Definition invokeUntyped_Retype (srcSlot : Z) (reset : bool) (retypeBase newType userSize : Z)
    (destSlots : slot_range_t) (deviceMemory : bool) : K exception_t :=
  s ← cte_at srcSlot;
  f ← lift (untyped_parts (cte_cap s));
  let '(_, _, _, regionBase) := f in
  status ← (if reset then resetUntypedCap srcSlot else mret EXCEPTION_NONE);
  if decide (status ≠ EXCEPTION_NONE) then mret status
  else
    size ← lift (getObjectSize newType userSize);
    let totalObjectSize := wrap32 (Z.shiftl (sr_length destSlots) size) in
    let freeRef := wrap32 (retypeBase + totalObjectSize) in
    s ← cte_at srcSlot;
    c ← lift (set_capFreeIndex (GET_FREE_INDEX regionBase freeRef) (cte_cap s));
    set_cap srcSlot c;;
    createNewObjects newType srcSlot destSlots retypeBase userSize deviceMemory;;
    mret EXCEPTION_NONE.

(** ** Decoding *)

Definition range_error (min max : Z) : K exception_t :=
  set_error (λ e, e <| error_type := seL4_RangeError |> <| rangeErrorMin := min |> <| rangeErrorMax := max |>);;
  mret EXCEPTION_SYSCALL_ERROR.
Definition argument_error (n : Z) : K exception_t :=
  set_error (λ e, e <| error_type := seL4_InvalidArgument |> <| invalidArgumentNumber := n |>);;
  mret EXCEPTION_SYSCALL_ERROR.
Definition simple_error (t : Z) : K exception_t :=
  set_error (λ e, e <| error_type := t |>);; mret EXCEPTION_SYSCALL_ERROR.

(** Where the objects go: the aligned start of the free region, if they fit. *)
Inductive placement :=
| Placed (alignedFreeRef : Z)
| NotEnoughMemory (memoryLeft : Z)
| DeviceMemory.

Definition place_objects (freeIndex : Z) (deviceMemory : bool) (blockSize ptr newType userObjSize nodeWindow : Z) :
  outcome placement :=
  let freeRef := GET_FREE_REF ptr freeIndex in
  objectSize ← getObjectSize newType userObjSize;
  let untypedFreeBytes := wrap32 (BIT blockSize - FREE_INDEX_TO_OFFSET freeIndex) in
  if (wordBits <=? objectSize) || (Z.shiftr untypedFreeBytes objectSize <? nodeWindow)
  then mret (NotEnoughMemory untypedFreeBytes)
  else if (deviceMemory && negb (Arch_isFrameType newType)) && negb (newType =? seL4_UntypedObject)
  then mret DeviceMemory
  else mret (Placed (alignUp freeRef objectSize)).

(** The destination slots are empty, in order. *)
Fixpoint ensure_empty_window (n : nat) (cnode i : Z) : K exception_t :=
  match n with
  | O => mret EXCEPTION_NONE
  | S n' =>
    status ← ensureEmptySlot (cte_index cnode i);
    if decide (status ≠ EXCEPTION_NONE) then mret status else ensure_empty_window n' cnode (i + 1)
  end.

(** From the destination node on. *)
Definition retype_into (slot : Z) (cap nodeCap : cap_t) (newType userObjSize nodeDepth nodeOffset nodeWindow : Z) :
  K exception_t :=
  match nodeCap with
  | cap_cnode_cap radix _ _ cnode =>
    let nodeSize := wrap32 (Z.shiftl 1 radix) in
    if wrap32 (nodeSize - 1) <? nodeOffset then range_error 0 (wrap32 (nodeSize - 1))
    else if (nodeWindow <? 1) || (CONFIG_RETYPE_FAN_OUT_LIMIT <? nodeWindow)
    then range_error 1 CONFIG_RETYPE_FAN_OUT_LIMIT
    else if wrap32 (nodeSize - nodeOffset) <? nodeWindow then range_error 1 (wrap32 (nodeSize - nodeOffset))
    else
      status ← ensure_empty_window (Z.to_nat nodeWindow) cnode nodeOffset;
      if decide (status ≠ EXCEPTION_NONE) then mret status
      else
        f ← lift (untyped_parts cap);
        let '(capFreeIndex, deviceMemory, blockSize, ptr) := f in
        status ← ensureNoChildren slot;
        let reset := bool_decide (status = EXCEPTION_NONE) in
        let freeIndex := if reset then 0 else capFreeIndex in
        p ← lift (place_objects freeIndex deviceMemory blockSize ptr newType userObjSize nodeWindow);
        match p with
        | NotEnoughMemory bytesLeft =>
          set_error (λ e, e <| error_type := seL4_NotEnoughMemory |> <| memoryLeft := bytesLeft |>);;
          mret EXCEPTION_SYSCALL_ERROR
        | DeviceMemory => argument_error 1
        | Placed alignedFreeRef =>
          t ← cur;
          setThreadState t ThreadState_Restart;;
          invokeUntyped_Retype slot reset alignedFreeRef newType userObjSize
            (mk_range cnode nodeOffset nodeWindow) deviceMemory
        end
  | _ =>
    set_error (λ e, e <| error_type := seL4_FailedLookup |> <| failedLookupWasSource := false |>);;
    set_lookup_fault (lookup_fault_missing_capability nodeDepth);;
    mret EXCEPTION_SYSCALL_ERROR
  end.

Definition UntypedRetype : Z := 1.

Definition decodeUntypedInvocation (invLabel length slot : Z) (cap : cap_t) (excaps : list Z) (buffer : Z) :
  K exception_t :=
  let rootSlot := default 0 (excaps !! 0%nat) in
  if negb (invLabel =? UntypedRetype) then simple_error seL4_IllegalOperation
  else if (length <? 6) || (rootSlot =? 0) then simple_error seL4_TruncatedMessage
  else
    newType ← getSyscallArg 0 buffer;
    userObjSize ← getSyscallArg 1 buffer;
    nodeIndex ← getSyscallArg 2 buffer;
    nodeDepth ← getSyscallArg 3 buffer;
    nodeOffset ← getSyscallArg 4 buffer;
    nodeWindow ← getSyscallArg 5 buffer;
    if seL4_ObjectTypeCount <=? newType then argument_error 0
    else if seL4_MaxUntypedBits <? userObjSize then range_error 0 (wordBits - 3)
    else if (newType =? seL4_CapTableObject) && (userObjSize =? 0) then argument_error 1
    else if (newType =? seL4_UntypedObject) && (userObjSize <? seL4_MinUntypedBits) then argument_error 1
    else
      root ← cte_at rootSlot;
      if nodeDepth =? 0
      then retype_into slot cap (cte_cap root) newType userObjSize nodeDepth nodeOffset nodeWindow
      else
        lu ← lookupTargetSlot (cte_cap root) nodeIndex nodeDepth;
        if decide (slot_status lu ≠ EXCEPTION_NONE) then mret (slot_status lu)
        else
          s ← cte_at (slot_slot lu);
          retype_into slot cap (cte_cap s) newType userObjSize nodeDepth nodeOffset nodeWindow.

(** ** Where the objects go *)

(** An untyped capability that covers aligned memory. *)
Definition untyped_ok (freeIndex blockSize ptr : Z) : Prop :=
  seL4_MinUntypedBits ≤ blockSize ≤ seL4_MaxUntypedBits ∧ 0 ≤ ptr ∧ ptr + 2 ^ blockSize ≤ 2 ^ 32 ∧
  (2 ^ blockSize | ptr) ∧ 0 ≤ freeIndex ∧ 16 * freeIndex ≤ 2 ^ blockSize.

(** The arguments [decodeUntypedInvocation] lets through. *)
Definition retype_args (newType userObjSize nodeWindow : Z) : Prop :=
  0 ≤ newType < seL4_ObjectTypeCount ∧ 0 ≤ userObjSize ≤ seL4_MaxUntypedBits ∧
  (newType = seL4_UntypedObject → seL4_MinUntypedBits ≤ userObjSize) ∧
  1 ≤ nodeWindow ≤ CONFIG_RETYPE_FAN_OUT_LIMIT.

Lemma getObjectSize_done t u : 0 ≤ t < seL4_ObjectTypeCount → 0 ≤ u ≤ seL4_MaxUntypedBits →
  ∃ os, getObjectSize t u = Done os ∧ 0 ≤ os ≤ 33 ∧
    ((t = seL4_UntypedObject → seL4_MinUntypedBits ≤ u) → 4 ≤ os).
Proof.
  unfold seL4_ObjectTypeCount, seL4_MaxUntypedBits, seL4_UntypedObject, seL4_MinUntypedBits. intros Ht Hu.
  assert (t = 0 ∨ t = 1 ∨ t = 2 ∨ t = 3 ∨ t = 4 ∨ t = 5 ∨ t = 6 ∨ t = 7 ∨ t = 8) as Hc by lia.
  assert (H4 : wrap32 (4 + u) = 4 + u) by (apply wrap32_small; unfold is_word, word_mod; lia).
  destruct Hc as [->|[->|[->|[->|[->|[->|[->|[->| ->]]]]]]]]; unfold getObjectSize; cbn -[wrap32];
    rewrite ?H4; eexists; (split; [reflexivity|split; lia]).
Qed.

Lemma wrap_same x : 0 ≤ x < 2 ^ 32 → wrap32 x = x.
Proof. intros. apply wrap32_small. unfold is_word. by change word_mod with (2 ^ 32). Qed.

Lemma free_offset i bs : 0 ≤ i → 16 * i ≤ 2 ^ bs → bs ≤ 29 → 0 ≤ bs → FREE_INDEX_TO_OFFSET i = 16 * i.
Proof.
  intros. unfold FREE_INDEX_TO_OFFSET. rewrite Z.shiftl_mul_pow2 by lia.
  assert (2 ^ bs ≤ 2 ^ 29) by (apply Z.pow_le_mono_r; lia). rewrite wrap_same; lia.
Qed.

(** Clearing the low bits of a word. *)
Lemma land_lnot_mask x n : 0 ≤ x < 2 ^ 32 → 0 ≤ n < 32 →
  Z.land x (wrap32 (Z.lnot (MASK n))) = x - x mod 2 ^ n.
Proof.
  intros Hx Hn. assert (E : MASK n = Z.ones n).
  { assert (0 < 2 ^ n) by lia. assert (2 ^ n < 2 ^ 32) by (apply Z.pow_lt_mono_r; lia).
    unfold MASK. rewrite BIT_pow2, wrap_same, Z.ones_equiv by lia. lia. }
  rewrite E, <- Z.land_ones, Z.sub_land_same_l by lia. unfold wrap32. change word_mod with (2 ^ 32).
  rewrite <- Z.land_ones, (Z.land_comm (Z.lnot _)), Z.land_assoc, Z.land_ones, Z.mod_small by lia. done.
Qed.

Lemma alignUp_spec x n : 0 ≤ n < 32 → 0 ≤ x → x + 2 ^ n ≤ 2 ^ 32 →
  let y := alignUp x n in (2 ^ n | y) ∧ x ≤ y < x + 2 ^ n.
Proof.
  intros Hn Hx Hb y. unfold y, alignUp. assert (0 < 2 ^ n) by lia.
  rewrite BIT_pow2, wrap_same, land_lnot_mask by lia.
  pose proof (Z.mod_pos_bound (x + (2 ^ n - 1)) (2 ^ n)). split; [|lia].
  rewrite Z.mod_eq by lia. exists ((x + (2 ^ n - 1)) / 2 ^ n). lia.
Qed.

Lemma place_objects_spec freeIndex dev blockSize ptr newType userObjSize n :
  untyped_ok freeIndex blockSize ptr → retype_args newType userObjSize n →
  ∃ os, getObjectSize newType userObjSize = Done os ∧
    let left := 2 ^ blockSize - 16 * freeIndex in
    ∃ p, place_objects freeIndex dev blockSize ptr newType userObjSize n = Done p ∧
      match p with
      | NotEnoughMemory m => m = left ∧ left < n * 2 ^ os
      | DeviceMemory => n * 2 ^ os ≤ left ∧ dev = true ∧ Arch_isFrameType newType = false ∧
          newType ≠ seL4_UntypedObject
      | Placed base => (2 ^ os | base) ∧ ptr + 16 * freeIndex ≤ base < ptr + 16 * freeIndex + 2 ^ os ∧
          base + n * 2 ^ os ≤ ptr + 2 ^ blockSize
      end.
Proof.
  intros (Hbs & Hp & Htop & Hal & Hf0 & Hf) (Ht & Hu & _ & Hn). destruct (getObjectSize_done _ _ Ht Hu) as (os & Eos & Hos & _). unfold seL4_MinUntypedBits, seL4_MaxUntypedBits in Hbs. exists os. split; [done|].
  intros left. assert (Hpow : 2 ^ blockSize ≤ 2 ^ 29) by (apply Z.pow_le_mono_r; lia).
  assert (0 < 2 ^ os) by lia. assert (0 < 2 ^ blockSize) by lia.
  unfold place_objects. rewrite Eos. cbn [mbind outcome_bind]. unfold GET_FREE_REF.
  rewrite (free_offset freeIndex blockSize), BIT_pow2, (wrap_same (2 ^ blockSize - _)), Z.shiftr_div_pow2 by lia.
  fold left. destruct ((wordBits <=? os) || (left / 2 ^ os <? n)) eqn:E.
  - eexists. split; [reflexivity|]. split; [done|]. apply orb_prop in E as [E%Z.leb_le|E%Z.ltb_lt].
    + unfold wordBits in E. assert (2 ^ 32 ≤ 2 ^ os) by (apply Z.pow_le_mono_r; lia). nia.
    + pose proof (Z.mul_succ_div_gt left (2 ^ os)). nia.
  - apply orb_false_iff in E as [E1%Z.leb_gt E2%Z.ltb_ge]. unfold wordBits in E1.
    assert (Hfit : n * 2 ^ os ≤ left) by (pose proof (Z.mul_div_le left (2 ^ os)); nia).
    destruct (_ && _) eqn:Ed.
    + eexists. split; [reflexivity|]. cbn. apply andb_prop in Ed as [Ed E3]. apply andb_prop in Ed as [-> E4].
      apply negb_true_iff in E3, E4. apply Z.eqb_neq in E3. by split_and!.
    + eexists. split; [reflexivity|]. cbn zeta.
      assert (Hsum : ptr + 16 * freeIndex + 2 ^ os ≤ ptr + 2 ^ blockSize) by nia.
      rewrite (wrap_same (ptr + _)) by nia.
      destruct (alignUp_spec (ptr + 16 * freeIndex) os) as [Hd Hr]; [lia|lia|lia|]. split; [done|]. split; [done|].
      assert (Hob : os ≤ blockSize) by (apply (Z.pow_le_mono_r_iff 2); lia || nia).
      assert (Htopd : (2 ^ os | ptr + 2 ^ blockSize)).
      { assert ((2 ^ os | 2 ^ blockSize)).
        { exists (2 ^ (blockSize - os)). rewrite <- Z.pow_add_r by lia. f_equal. lia. }
        apply Z.divide_add_r; [by eapply Z.divide_trans|done]. }
      destruct Hd as [B EB], Htopd as [T ET]. set (base := alignUp _ _) in *. set (P := 2 ^ os) in *.
      assert (B * P < (T - n + 1) * P) by lia. assert (B < T - n + 1) by nia. nia.
Qed.

(** C26: placing objects in untyped memory.  The request is refused for lack of
    memory exactly when the objects do not fit the free bytes, however these are
    aligned; otherwise, unless kernel objects are wanted of device memory, the
    objects start at the first aligned address of the free region, and all of
    them lie inside the untyped memory: rounding up never makes them overrun it,
    and no 32-bit sum overflows. *)
Theorem place_objects_fits freeIndex dev blockSize ptr newType userObjSize n :
  untyped_ok freeIndex blockSize ptr → retype_args newType userObjSize n →
  ∃ os, getObjectSize newType userObjSize = Done os ∧
    let left := 2 ^ blockSize - 16 * freeIndex in
    ∃ p, place_objects freeIndex dev blockSize ptr newType userObjSize n = Done p ∧
      match p with
      | NotEnoughMemory m => m = left ∧ left < n * 2 ^ os
      | DeviceMemory => n * 2 ^ os ≤ left ∧ dev = true ∧ Arch_isFrameType newType = false ∧
          newType ≠ seL4_UntypedObject
      | Placed base => (2 ^ os | base) ∧ ptr + 16 * freeIndex ≤ base < ptr + 16 * freeIndex + 2 ^ os ∧
          base + n * 2 ^ os ≤ ptr + 2 ^ blockSize
      end.
Proof. exact (place_objects_spec freeIndex dev blockSize ptr newType userObjSize n). Qed.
════════════════
## Action item
Take the lines from the first line of the listing up to and including the line with "f ← lift (untyped_parts (cte_cap s));" and give them again exactly.

## Result below
Definition invokeUntyped_Retype (srcSlot : Z) (reset : bool) (retypeBase newType userSize : Z)
    (destSlots : slot_range_t) (deviceMemory : bool) : K exception_t :=
  s ← cte_at srcSlot;
  f ← lift (untyped_parts (cte_cap s));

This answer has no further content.